I suggested that she also look in Romans, where the apostle Paul gives an extended--and not very flattering--catalog of the sins by which we violate the will of God and are separated from him. Paul talks about how we human beings think ourselves to be enlightened, yet do dark deeds condemned by God. Paul mentions—I’m using Eugene Peterson’s translation here—rampant evil, grabbing and grasping [that’s what we call covetousness], vicious backstabbing, envy, wanton killing, bickering, cheating, mean-spiritedness, fork-tongued God-bashing, bullying, swaggering, insufferable windbagging, sex outside of marriage, and men lying with men and women lying with women.

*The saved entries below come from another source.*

(* ===== verification/FileDesc.v ===== *)
(** Files of records: cw02/zad1/src/file_desc.c, the two ways of reading and
    writing them (system calls and stdio) over a store of files. *)
From S2P Require Import Prelude CString.
#[local] Open Scope Z_scope.

(** [fmode_t]; the compiler makes it an unsigned 32-bit integer. *)
Definition SYS : Z := 0.
Definition LIB : Z := 1.

(** What a stdio stream did last: output may not follow input directly. *)
Inductive io := IoNone | IoRead | IoWrite.

(** An open file: a path with an offset. *)
Record ofd := Ofd { of_path : string; of_off : Z; of_last : io }.

(** What the program prints (the texts of the source, named). *)
Inductive msg :=
  | MHelp
  | MOpenError (which : Z)
  | MReadError
  | MWriteError
  | MSeekError
  | MUnrecognized (op : string).

(** The files by path, as bytes, and the open files by descriptor. *)
Record world := World {
  files : gmap string (list Z);
  ofds : list ofd;
  msgs : list msg;
}.

(** [struct file_desc]: [desc] is the descriptor or the stream; it is not set
    when the mode is neither [SYS] nor [LIB]. *)
Record file_desc := FD { error : Z; mode : Z; desc : option Z }.


Definition set_file p l w := World (<[p := l]> (files w)) (ofds w) (msgs w).
Definition set_ofds l w := World (files w) l (msgs w).
Definition say (m : msg) : cm world unit := modify (fun w => World (files w) (ofds w) (msgs w ++ [m])).

(** Bytes [n] from [off], as far as the file goes. *)
Definition pread (l : list Z) (off n : Z) : list Z := take (Z.to_nat n) (drop (Z.to_nat off) l).

(** Writing at [off]; a gap after the end of the file is filled with zeros. *)
Definition pwrite (l : list Z) (off : Z) (d : list Z) : list Z :=
  let o := Z.to_nat off in
  take o (l ++ replicate (o - length l) 0) ++ d ++ drop (o + length d) l.

Definition random_path : string := "/dev/urandom".

Section FileDesc.
(** What may be opened for reading and writing, and the bytes of the random
    device. *)
Context (may_read may_write : string -> bool) (urandom : Z -> Z).

Definition open_file (mode : Z) (ok : bool) (path : string) (l : option (list Z)) : cm world file_desc :=
  if (mode =? SYS) || (mode =? LIB) then
    match ok, l with
    | true, Some l =>
        w ← get;
        let w := if String.eqb path random_path then w else set_file path l w in
        put (set_ofds (ofds w ++ [Ofd path 0 IoNone]) w) ;;
        mret (FD 0 mode (Some (Z.of_nat (length (ofds w)))))
    | _, _ => mret (FD (-1) mode (Some (-1)))
    end
  else mret (FD 0 mode None).

Definition existing (w : world) (path : string) : option (list Z) :=
  if String.eqb path random_path then Some [] else files w !! path.

Definition fd_openr (mode : Z) (filename : string) : cm world file_desc :=
  w ← get; open_file mode (may_read filename) filename (existing w filename).

(** [O_WRONLY | O_CREAT] keeps what the file holds; ["w"] empties it. *)
Definition fd_openw (mode : Z) (filename : string) : cm world file_desc :=
  w ← get;
  open_file mode (may_write filename) filename
    (if mode =? SYS then Some (default [] (existing w filename)) else Some []).

Definition fd_openrw (mode : Z) (filename : string) : cm world file_desc :=
  w ← get;
  open_file mode (may_read filename && may_write filename) filename (existing w filename).

(** The open file of [fd]; a bad descriptor makes a system call fail ([bad]),
    a null stream is undefined. *)
Definition with_ofd {A} (fd : file_desc) (bad : cm world A) (f : Z -> ofd -> cm world A) : cm world A :=
  match desc fd with
  | None => undef UB_uninit
  | Some d =>
      w ← get;
      match aget (ofds w) d with
      | Some o => f d o
      | None => if mode fd =? SYS then bad else undef UB_null
      end
  end.

Definition set_ofd (d : Z) (o : ofd) : cm world unit :=
  w ← get; l ← lift UB_freed (aset (ofds w) d o); put (set_ofds l w).

(** Reads up to [record_size] bytes; the rest of [buffer] keeps its value. *)
Definition fd_read (fd : file_desc) (buffer : list Z) (record_size : Z) : cm world (list Z) :=
  if (mode fd =? SYS) || (mode fd =? LIB) then
    with_ofd fd (say MReadError ;; mret buffer) (fun d o =>
      match mode fd =? LIB, of_last o with
      | true, IoWrite => undef UB_stdio
      | _, _ =>
          w ← get;
          let data :=
            if String.eqb (of_path o) random_path
            then map urandom (seqZ (of_off o) record_size)
            else pread (default [] (files w !! of_path o)) (of_off o) record_size in
          check (Z.of_nat (length data) <=? Z.of_nat (length buffer)) UB_bounds ;;
          set_ofd d (Ofd (of_path o) (of_off o + Z.of_nat (length data)) IoRead) ;;
          mret (overwrite buffer 0 data)
      end)
  else mret buffer.

Definition fd_write (fd : file_desc) (buffer : list Z) (record_size : Z) : cm world unit :=
  if (mode fd =? SYS) || (mode fd =? LIB) then
    with_ofd fd (say MWriteError) (fun d o =>
      match mode fd =? LIB, of_last o with
      | true, IoRead => undef UB_stdio
      | _, _ =>
          check (record_size <=? Z.of_nat (length buffer)) UB_bounds ;;
          let data := take (Z.to_nat record_size) buffer in
          modify (fun w => set_file (of_path o)
                    (pwrite (default [] (files w !! of_path o)) (of_off o) data) w) ;;
          set_ofd d (Ofd (of_path o) (of_off o + Z.of_nat (length data)) IoWrite)
      end)
  else mret tt.

(** [lseek] and [fseek]: an offset before the start is refused. *)
Definition seek_to (fd : file_desc) (target : ofd -> Z) : cm world unit :=
  if (mode fd =? SYS) || (mode fd =? LIB) then
    with_ofd fd (say MSeekError) (fun d o =>
      if target o <? 0 then say MSeekError
      else set_ofd d (Ofd (of_path o) (target o) IoNone))
  else mret tt.

Definition fd_seek_row (fd : file_desc) (row_no record_size : Z) : cm world unit :=
  seek_to fd (fun _ => s64 (u64 (row_no * record_size))).

(** [row_rel * record_size] is computed in [size_t]. *)
Definition fd_seek_row_rel (fd : file_desc) (row_rel record_size : Z) : cm world unit :=
  seek_to fd (fun o => of_off o + s64 (u64 (u64 row_rel * record_size))).

End FileDesc.

(** ** Lemmas *)

(** The state in which [path] holds [l] and descriptor [d] is at [off]. *)
Section At.
Context (w0 : world) (path : string) (d : nat).
Context (Hd : (d < length (ofds w0))%nat) (Hpath : path <> random_path).

Definition at_ (l : list Z) (off : Z) (last : io) : world :=
  World (<[path := l]> (files w0)) (<[d := Ofd path off last]> (ofds w0)) (msgs w0).
#[local] Arguments at_ : simpl never.

Lemma at_ofd l off last : aget (ofds (at_ l off last)) (Z.of_nat d) = Some (Ofd path off last).
Proof. rewrite aget_nat. unfold at_. simpl. by rewrite list_lookup_insert_eq. Qed.

Lemma at_set_ofd l off last off' last' :
  set_ofd (Z.of_nat d) (Ofd path off' last') (at_ l off last) = Done tt (at_ l off' last').
Proof.
  unfold set_ofd. cm_step. rewrite aset_ok by (unfold at_; simpl; rewrite length_insert; lia).
  cm_step. unfold set_ofds, at_. simpl. rewrite Nat2Z.id, list_insert_insert_eq. done.
Qed.

Lemma with_ofd_at {A} e md bad (f : Z -> ofd -> cm world A) l off last :
  with_ofd (FD e md (Some (Z.of_nat d))) bad f (at_ l off last) = f (Z.of_nat d) (Ofd path off last) (at_ l off last).
Proof. unfold with_ofd. cbn [desc]. unfold mbind, cm_bind, get. by rewrite at_ofd. Qed.

Lemma path_not_random : String.eqb path random_path = false.
Proof. by apply String.eqb_neq. Qed.

(** Output and input do not follow each other directly. *)
Definition may_go (md : Z) (last bad : io) : Prop := md = SYS \/ md = LIB /\ last <> bad.

Lemma may_go_mode md last bad : may_go md last bad -> (md =? SYS) || (md =? LIB) = true.
Proof. by intros [->|[-> _]]. Qed.

Lemma fd_read_at urandom md e l off last buf n :
  may_go md last IoWrite -> Z.of_nat (length (pread l off n)) <= Z.of_nat (length buf) ->
  fd_read urandom (FD e md (Some (Z.of_nat d))) buf n (at_ l off last) =
    Done (overwrite buf 0 (pread l off n)) (at_ l (off + Z.of_nat (length (pread l off n))) IoRead).
Proof.
  intros Hm Hb. unfold fd_read. cbn [mode]. rewrite (may_go_mode _ _ _ Hm), with_ofd_at.
  unfold of_path, of_last, of_off.
  pose proof (at_set_ofd l off last (off + Z.of_nat (length (pread l off n))) IoRead) as Hs.
  destruct (md =? LIB) eqn:El; [apply Z.eqb_eq in El as ->; destruct last|];
    try (destruct Hm as [Hm|[_ Hm]]; done); cm_step; rewrite path_not_random;
    unfold at_ in Hs |- *; cbn [files]; rewrite lookup_insert_eq; cbn [default from_option id];
    (destruct (Z.leb_spec (Z.of_nat (length (pread l off n))) (Z.of_nat (length buf))); [|lia]);
    cm_step; by rewrite Hs.
Qed.

Lemma fd_write_at md e l off last buf n :
  may_go md last IoRead -> 0 <= n <= Z.of_nat (length buf) ->
  fd_write (FD e md (Some (Z.of_nat d))) buf n (at_ l off last) =
    Done tt (at_ (pwrite l off (take (Z.to_nat n) buf)) (off + n) IoWrite).
Proof.
  intros Hm Hb. unfold fd_write. cbn [mode]. rewrite (may_go_mode _ _ _ Hm), with_ofd_at.
  unfold of_path, of_last, of_off.
  pose proof (at_set_ofd (pwrite l off (take (Z.to_nat n) buf)) off last (off + n) IoWrite) as Hs.
  destruct (md =? LIB) eqn:El; [apply Z.eqb_eq in El as ->; destruct last|];
    try (destruct Hm as [Hm|[_ Hm]]; done); cm_step;
    (destruct (Z.leb_spec n (Z.of_nat (length buf))); [|lia]);
    cm_step; rewrite length_take, Nat.min_l, Z2Nat.id by lia;
    unfold at_, set_file in Hs |- *; cbn [files ofds msgs]; rewrite lookup_insert_eq, insert_insert_eq;
    exact Hs.
Qed.

Lemma seek_to_at md e l off last target :
  md = SYS \/ md = LIB -> 0 <= target (Ofd path off last) ->
  seek_to (FD e md (Some (Z.of_nat d))) target (at_ l off last) =
    Done tt (at_ l (target (Ofd path off last)) IoNone).
Proof.
  intros Hm Ht. unfold seek_to. cbn [mode].
  assert ((md =? SYS) || (md =? LIB) = true) as -> by (by destruct Hm as [->| ->]).
  rewrite with_ofd_at.
  destruct (Z.ltb_spec (target (Ofd path off last)) 0); [lia|]. apply at_set_ofd.
Qed.
End At.

Lemma s64_rel k n : -2 <= k <= 0 -> 0 <= n < 2 ^ 61 -> s64 (u64 (u64 k * n)) = k * n.
Proof.
  intros Hk Hn. assert (- 2 ^ 62 <= k * n <= 0) by (split; nia).
  unfold s64, swrap, u64. rewrite Zmult_mod_idemp_l.
  replace ((k * n) mod 2 ^ 64 + 2 ^ (64 - 1)) with ((k * n) mod 2 ^ 64 + 2 ^ 63) by done.
  rewrite Zplus_mod_idemp_l. rewrite Z.mod_small; lia.
Qed.

Lemma s64_row n : 0 <= n < 2 ^ 63 -> s64 (u64 n) = n.
Proof.
  intros Hn. unfold u64. rewrite Z.mod_small by lia. apply swrap_small; lia.
Qed.

Lemma pwrite_mid a r b x :
  length x = length r -> pwrite (a ++ r ++ b) (Z.of_nat (length a)) x = a ++ x ++ b.
Proof.
  intros Hx. unfold pwrite. rewrite Nat2Z.id, Hx, <- app_assoc, take_app_length. do 2 f_equal.
  rewrite app_assoc. rewrite <- length_app. apply drop_app_length.
Qed.

(** Appending: the file ends at the offset. *)
Lemma pwrite_end a b x :
  (length b <= length x)%nat -> pwrite (a ++ b) (Z.of_nat (length a)) x = a ++ x.
Proof.
  intros Hx. unfold pwrite. rewrite Nat2Z.id, <- app_assoc, take_app_length. f_equal.
  rewrite drop_ge by (rewrite length_app; lia). apply app_nil_r.
Qed.

(** Opening a file. *)
Definition opened (w : world) (path : string) : world := set_ofds (ofds w ++ [Ofd path 0 IoNone]) w.

Lemma opened_lt w path : (length (ofds w) < length (ofds (opened w path)))%nat.
Proof. unfold opened. simpl. rewrite length_app. simpl. lia. Qed.

Lemma open_file_at w path md l :
  md = SYS \/ md = LIB -> path <> random_path ->
  open_file md true path (Some l) w =
    Done (FD 0 md (Some (Z.of_nat (length (ofds w)))))
      (at_ (opened w path) path (length (ofds w)) l 0 IoNone).
Proof.
  intros Hm Hp. unfold open_file.
  assert ((md =? SYS) || (md =? LIB) = true) as -> by (by destruct Hm as [->| ->]).
  cm_step. rewrite path_not_random by done. unfold at_, opened. simpl.
  rewrite insert_app_r_alt, Nat.sub_diag by lia. done.
Qed.

Lemma pwrite_app a b x :
  pwrite (a ++ b) (Z.of_nat (length a)) x = a ++ x ++ drop (length x) b.
Proof.
  unfold pwrite. rewrite Nat2Z.id, <- app_assoc, take_app_length. do 2 f_equal.
  rewrite <- drop_drop. by rewrite drop_app_length.
Qed.

(** Two files open at a time. *)
Lemma at_comm w p1 d1 l1 o1 t1 p2 d2 l2 o2 t2 :
  p1 <> p2 -> d1 <> d2 ->
  at_ (at_ w p1 d1 l1 o1 t1) p2 d2 l2 o2 t2 = at_ (at_ w p2 d2 l2 o2 t2) p1 d1 l1 o1 t1.
Proof.
  intros Hp Hd. unfold at_. simpl. f_equal; [by rewrite insert_insert_ne|by rewrite list_insert_insert_ne].
Qed.

Lemma length_ofds_at w p d l o t : length (ofds (at_ w p d l o t)) = length (ofds w).
Proof. unfold at_. simpl. by rewrite length_insert. Qed.

(** The random device. *)
Definition rnd_at (w : world) (d : nat) (off : Z) (t : io) : world :=
  set_ofds (<[d := Ofd random_path off t]> (ofds w)) w.

Lemma fd_read_rnd urandom w p d l o t d' off last e buf n :
  (d' < length (ofds w))%nat -> d <> d' -> 0 <= n <= Z.of_nat (length buf) ->
  fd_read urandom (FD e SYS (Some (Z.of_nat d'))) buf n (at_ (rnd_at w d' off last) p d l o t) =
    Done (overwrite buf 0 (map urandom (seqZ off n)))
      (at_ (rnd_at w d' (off + n) IoRead) p d l o t).
Proof.
  intros Hd Hne Hn. unfold fd_read. cbn [mode]. change ((SYS =? SYS) || (SYS =? LIB)) with true. cbn iota.
  assert (forall o', aget (ofds (at_ (rnd_at w d' o' last) p d l o t)) (Z.of_nat d') =
    Some (Ofd random_path o' last)) as Hg.
  { intros o'. rewrite aget_nat. unfold at_, rnd_at. simpl.
    by rewrite list_lookup_insert_ne, list_lookup_insert_eq. }
  assert (forall o' t', set_ofd (Z.of_nat d') (Ofd random_path o' t') (at_ (rnd_at w d' off last) p d l o t) =
    Done tt (at_ (rnd_at w d' o' t') p d l o t)) as Hs.
  { intros o' t'. unfold set_ofd. cm_step. rewrite aset_ok.
    - cm_step. unfold set_ofds, at_, rnd_at. simpl. rewrite Nat2Z.id.
      by rewrite list_insert_insert_ne, list_insert_insert_eq.
    - unfold at_, rnd_at. simpl. rewrite !length_insert. lia. }
  unfold with_ofd. cbn [desc]. unfold mbind at 1, cm_bind at 1, get at 1. rewrite Hg.
  unfold of_path, of_off, of_last. change (SYS =? LIB) with false. cbn iota.
  unfold mbind at 1, cm_bind at 1, get at 1. change (String.eqb random_path random_path) with true. cbn iota.
  rewrite length_map, length_seqZ. unfold mbind at 1, cm_bind at 1.
  destruct (Z.leb_spec (Z.of_nat (Z.to_nat n)) (Z.of_nat (length buf))); [|lia].
  unfold check, mret at 1, cm_ret at 1. unfold mbind at 1, cm_bind at 1. rewrite Hs.
  by rewrite Z2Nat.id by lia.
Qed.

Lemma fd_write_stdio e w p d l off buf n :
  (d < length (ofds w))%nat ->
  fd_write (FD e LIB (Some (Z.of_nat d))) buf n (at_ w p d l off IoRead) = Undef UB_stdio.
Proof. intros Hd. unfold fd_write. cbn [mode]. change ((LIB =? SYS) || (LIB =? LIB)) with true. cbn iota. by rewrite with_ofd_at. Qed.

And yet, Paul says, the power of all those sins to destroy our relationship with God can be erased. You don’t have to tithe. You don’t have to do proscribed religious acts. Paul says, “We hold that a person is justified by faith [in Christ] apart from the works prescribed by [religious] law.”
Turn from sin and believe in the Savior Jesus, Who did all that is necessary to free us from the death that we deserve because of our sin. Christ has done all to save us; we must repent for sin, believe in Jesus. That is the gospel—the good news--and there is no other.
Yet, as that frantic call from my relative shows, there are people who like to change this gospel with which Jesus has entrusted those of us who are part of His Church.
Some like to add conditions to our salvation. “You need to do good works to earn God’s favor,” they say. “You need to speak in tongues or you really aren’t a believer,” others will tell us. Or, as happened with my relative, some will tell us, “You have to tithe. Give more. Do more.”
There are other people who do something just as destructive to the gospel. They subtract from it and from the Word of God. “The Bible is passé,” they tell us, “we don’t have to listen to it when it tells us about things like, [pick your favorite sin]: sexual morality…or killing…or taking care of creation…or refraining from gossip…or paying our taxes.“ “Jesus died for all,” others will say, “Nobody has to believe in Him.” “The only gospel,” some say, “is the social gospel. We don’t need to tell others about Jesus. All we have to do is restructure the world’s social and economic systems.”
Yet the Bible says that the only way the world or any individual can be put right is for people to repent and believe in the Savior.
So, why is it that, in spite of the clarity of the one true gospel of Jesus Christ, Christians are constantly dogged—and tempted--by those who either want to add to or subtract from that gospel?
I think it’s because this business of adding to and subtracting from the gospel appeals to our egos. Those who want to add more to what’s necessary for our salvation are looking for brownie points and bragging rights. Those who want to subtract from what’s necessary for our salvation are looking for either easy virtue, the applause of the world, or a sainthood of their own making.
In both cases, a different gospel, an alien, ungodly gospel, turns the true gospel on its head. In the true gospel God acts, we respond; God creates, we are made new; God dies on a cross, our sins are forgiven; God sends His Holy Spirit and we are empowered to have faith, empowered to live differently.
In the fake gospels of addition or subtraction, we human beings replace God’s truth with our puny wisdom. In the fake gospels, we are the subjects and God is a holy afterthought.
I say all of this by way of introduction to the New Testament book of Galatians, the subject of a sermon series we begin today. Galatians was written by the apostle Paul sometime between 49 and 56AD, to the Christian churches in Galatia, a region of central Asia Minor. We know Asia Minor today as Turkey. Some years before, Paul had started churches there.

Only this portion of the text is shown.